Graphene is the most conductive material known to man. But the processes for making graphene and using it to store and dispense electricity were cumbersome until Dr. Richard Kaner of UCLA and PhD candidate Maher El-Kady realized that they coud create graphene supercapacitors using very humble materials.
First Dr. Kaner and Mr. El-Kady smeared graphite oxide — a cheap biodegradable material — onto blank DVDs. Then they placed those DVD's into an ordinary DVD burner, where the laser burned off the liquid, turning the graphite oxide into pure graphene. That layer of graphene was then peeled off and placed on a flexible substrate and then cut into pieces to form electrodes. Two electrodes were then sandwiched together on either side of a flexible layer of electrolyte and a high-density capacitor, or supercapacitor, was made.

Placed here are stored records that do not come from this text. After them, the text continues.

(** * gdrcopy: the Python bindings of the GDRCopy library

    A shallow embedding of [python/build/lib/gdrcopy/gdrcopy.py]: the
    device context [GDRCopy], the buffer handle [GDRHandle], and the
    module-level version queries, run against an arbitrary native driver.

    The native library [_lib] is an external collaborator.  It is modelled
    as a record of functions ([Driver]); every function receives the list
    of native calls issued so far, so that a driver may answer by history.
    The wrappers log each native call they issue in the world, which makes
    "no driver operation is performed" a statement about that log. *)

From Stdlib Require Import ZArith Lia.
From stdpp Require Import base option list gmap strings pretty.

Local Open Scope Z_scope.

(** ** Constants from gdrapi.h *)

Definition GDR_MAPPING_TYPE_NONE : Z := 0.
Definition GDR_MAPPING_TYPE_WC : Z := 1.
Definition GDR_MAPPING_TYPE_CACHING : Z := 2.
Definition GDR_MAPPING_TYPE_DEVICE : Z := 3.

Definition GDR_PIN_FLAG_DEFAULT : Z := 0.
Definition GDR_PIN_FLAG_FORCE_PCIE : Z := 1.

Definition GDR_ATTR_USE_PERSISTENT_MAPPING : Z := 1.
Definition GDR_ATTR_SUPPORT_PIN_FLAG_FORCE_PCIE : Z := 2.

(** ** C data of [_C_DECLARATIONS] *)

(** A pointer cdata ([gdr_t], [void *]) is its address; [NULL] is 0.
    Addresses lie in [0, 2^64). *)
Definition ptr : Type := Z.
Definition NULL : ptr := 0.

(** [typedef struct gdr_mh_s { unsigned long h; } gdr_mh_t;] *)
Record gdr_mh_t : Type := Build_gdr_mh { mh_h : Z }.

(** [typedef struct gdr_info_v2 { ... } gdr_info_v2_t;] with the two
    one-bit fields as integers. *)
Module gdr_info_v2.
Record t : Type := Build {
  va : Z;
  mapped_size : Z;
  page_size : Z;
  tm_cycles : Z;
  cycles_per_ms : Z;
  mapped : Z;
  wc_mapping : Z;
  mapping_type : Z
}.
End gdr_info_v2.
(** * Kanban board of the assignment editor (KanbanView.tsx)

    A shallow embedding of the weekly-board derivation, the status columns,
    the drag-end handlers, the week auto-selection and the course colours of
    the [KanbanView] component, with the properties its specification states.

    Conventions of the embedding.
    - A JavaScript [Date] is its time value, an integer number of
      milliseconds, as [Z].  The component builds and reads every [Date] in
      local time; the embedding counts milliseconds on the local clock of a
      zone with a fixed offset from UTC (no daylight-saving jumps), so that
      local midnight is a multiple of [MS_PER_DAY].
    - A JavaScript string is a [string]; [charCodeAt] is the character code,
      which covers code units 0..255.
    - A JavaScript number that holds an integer is a [Z]. *)

From Stdlib Require Import String Ascii.
From Stdlib Require Import ZArith List Bool Lia.
From Stdlib Require Import Permutation Sorted.
From Stdlib Require DecimalString DecimalZ DecimalPos.
From Equations Require Import Equations.
Import ListNotations.

Local Open Scope string_scope.
Local Open Scope list_scope.
Local Open Scope Z_scope.

(* ===================================================================== *)
(** * The [Date] arithmetic used from date-fns *)
(* ===================================================================== *)

Module DateFns.

Definition MS_PER_MINUTE : Z := 60000.
Definition MS_PER_HOUR : Z := 3600000.
Definition MS_PER_DAY : Z := 86400000.
Definition MS_PER_WEEK : Z := 7 * MS_PER_DAY.

(** Day number (days since 1970-01-01) of a civil date, and back; the
    [MakeDay] and [YearFromTime]/[MonthFromTime]/[DateFromTime] computations
    of a [Date], in the proleptic Gregorian calendar. *)
Definition days_from_civil (y m d : Z) : Z :=
  let y' := if m <=? 2 then y - 1 else y in
  let era := y' / 400 in
  let yoe := y' - era * 400 in
  let mp := (m + 9) mod 12 in
  let doy := (153 * mp + 2) / 5 + d - 1 in
  let doe := yoe * 365 + yoe / 4 - yoe / 100 + doy in
  era * 146097 + doe - 719468.

Definition civil_from_days (z : Z) : Z * Z * Z :=
  let z' := z + 719468 in
  let era := z' / 146097 in
  let doe := z' - era * 146097 in
  let yoe := (doe - doe / 1460 + doe / 36524 - doe / 146096) / 365 in
  let doy := doe - (365 * yoe + yoe / 4 - yoe / 100) in
  let mp := (5 * doy + 2) / 153 in
  let d := doy - (153 * mp + 2) / 5 + 1 in
  let m := if mp <? 10 then mp + 3 else mp - 9 in
  let y := yoe + era * 400 in
  (if m <=? 2 then y + 1 else y, m, d).

(** [new Date(y, m - 1, d, hh, mm, 0, 0)]: the time value of a local civil
    date and clock time. *)
Definition local_time (y m d hh mm : Z) : Z :=
  days_from_civil y m d * MS_PER_DAY + hh * MS_PER_HOUR + mm * MS_PER_MINUTE.

(** [date.getDay()]: 0 is Sunday; 1970-01-01 was a Thursday. *)
Definition getDay (t : Z) : Z := (t / MS_PER_DAY + 4) mod 7.

(** [date.setDate(date.getDate() + n)]: the same clock time [n] days later. *)
Definition addDays (t n : Z) : Z := t + n * MS_PER_DAY.

(** [date.setHours(0, 0, 0, 0)] and [date.setHours(23, 59, 59, 999)]. *)
Definition startOfDay (t : Z) : Z := t - t mod MS_PER_DAY.
Definition endOfDay (t : Z) : Z := startOfDay t + MS_PER_DAY - 1.

(** [startOfWeek(date, { weekStartsOn })]. *)
Definition startOfWeek (weekStartsOn : Z) (t : Z) : Z :=
  let day := getDay t in
  let diff := (if day <? weekStartsOn then 7 else 0) + day - weekStartsOn in
  startOfDay (addDays t (- diff)).

(** [endOfWeek(date, { weekStartsOn })]. *)
Definition endOfWeek (weekStartsOn : Z) (t : Z) : Z :=
  let day := getDay t in
  let diff := (if day <? weekStartsOn then -7 else 0) + 6 - (day - weekStartsOn) in
  endOfDay (addDays t diff).

(** [isWithinInterval(date, { start, end })], both ends included.  (The
    component only calls it with [start <= end].) *)
Definition isWithinInterval (t start end_ : Z) : bool :=
  (start <=? t) && (t <=? end_).

(** ** [format(date, 'MM/dd')] *)

Definition digit_char (d : Z) : ascii := ascii_of_nat (48 + Z.to_nat d).

Definition two_digits (n : Z) : string :=
  String (digit_char ((n / 10) mod 10)) (String (digit_char (n mod 10)) EmptyString).

Definition format_MM_dd (t : Z) : string :=
  let '(_, m, d) := civil_from_days (t / MS_PER_DAY) in
  (two_digits m ++ "/" ++ two_digits d)%string.

(** Decimal text of an integer, as a template literal prints it. *)
Definition decimal (n : Z) : string :=
  DecimalString.NilZero.string_of_int (Z.to_int n).

(** ** [parse(s, 'yyyy-MM-dd h:mm a', new Date())]

    The parser walks the pattern token by token.  A numeric token of width
    [n] reads between one and [n] digits; [h] reads [1[0-2]|0?\d]; a literal
    character must be matched exactly; [a] reads a day period of the locale
    en-US.  What is left after the last token may only be white space.  Then
    the fields are validated and set, the year first and the minute last
    (year above 0, month 1..12, day within the month, hour 1..12, minute
    0..59); any failure yields an invalid date, here [None].  A successful
    parse sets seconds and milliseconds to 0, so the reference date passed as
    third argument does not influence the result.

    The token [a] tries the pattern of the locale for any width,
    [[ap]\.?\s?m\.?|midnight|noon|(in the|at) (morning|afternoon|evening|night)],
    and when that does not match the narrow one,
    [a|p|mi|n|(in the|at) (morning|afternoon|evening|night)], both without
    regard to case.  The text matched is then looked up in the table of the
    locale, whose first entries test for a leading [a] and a leading [p]:
    "at night" is read as [am], and a lone "n" is in no entry.  The day
    period sets the hour to 0, 4, 12 or 17; the token [h] then adds twelve
    hours when that hour is 12 or later. *)

Definition is_digit (c : ascii) : bool :=
  let n := nat_of_ascii c in (48 <=? n)%nat && (n <=? 57)%nat.

Definition digit_value (c : ascii) : Z := Z.of_nat (nat_of_ascii c) - 48.

(** White space in the sense of the regular expression class [\s],
    restricted to the one-byte characters. *)
Definition is_space (c : ascii) : bool :=
  let n := nat_of_ascii c in
  ((9 <=? n)%nat && (n <=? 13)%nat) || (n =? 32)%nat || (n =? 160)%nat.

Definition lower (c : ascii) : ascii :=
  let n := nat_of_ascii c in
  if (65 <=? n)%nat && (n <=? 90)%nat then ascii_of_nat (n + 32) else c.

(** Reads further digits, at most [n] of them, onto the value [acc]. *)
Fixpoint more_digits (n : nat) (acc : Z) (s : string) : Z * string :=
  match n, s with
  | S n', String c s' =>
      if is_digit c then more_digits n' (10 * acc + digit_value c) s'
      else (acc, s)
  | _, _ => (acc, s)
  end.

(** [parseNDigits(n, s)]: the pattern [^\d{1,n}]. *)
Definition parseNDigits (n : nat) (s : string) : option (Z * string) :=
  match s with
  | String c s' =>
      if is_digit c then Some (more_digits (Nat.pred n) (digit_value c) s')
      else None
  | EmptyString => None
  end.

(** The pattern [^(1[0-2]|0?\d)] of the token [h]. *)
Definition parseHour12 (s : string) : option (Z * string) :=
  match s with
  | String "1" (String c s') =>
      if is_digit c && (digit_value c <=? 2) then Some (10 + digit_value c, s')
      else Some (1, String c s')
  | String "0" (String c s') =>
      if is_digit c then Some (digit_value c, s') else Some (0, String c s')
  | String c s' => if is_digit c then Some (digit_value c, s') else None
  | EmptyString => None
  end.

(** A literal character of the pattern. *)
Definition literal (c : ascii) (s : string) : option string :=
  match s with
  | String c' s' => if Ascii.eqb c c' then Some s' else None
  | EmptyString => None
  end.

Why are graphene supercapacitors better than batteries?
Batteries store energy in chemical form and those chemicals can be toxic: Capacitors store energy by simply piling up electrical charge on two electrodes. And, while batteries take a relatively long time to charge, supercapacitors can be charged in seconds and can withstand hundreds of thousands of charging cycles - which means supercapacitors may make the next generation of mobile devices (including cameras, cellphones and tablets) more convenient.
If the processes for commercial production of graphene and the claims for graphene's functionality and environmental friendliness can be borne out, graphene supercapacitors may be powering us into a new age of mobile devices.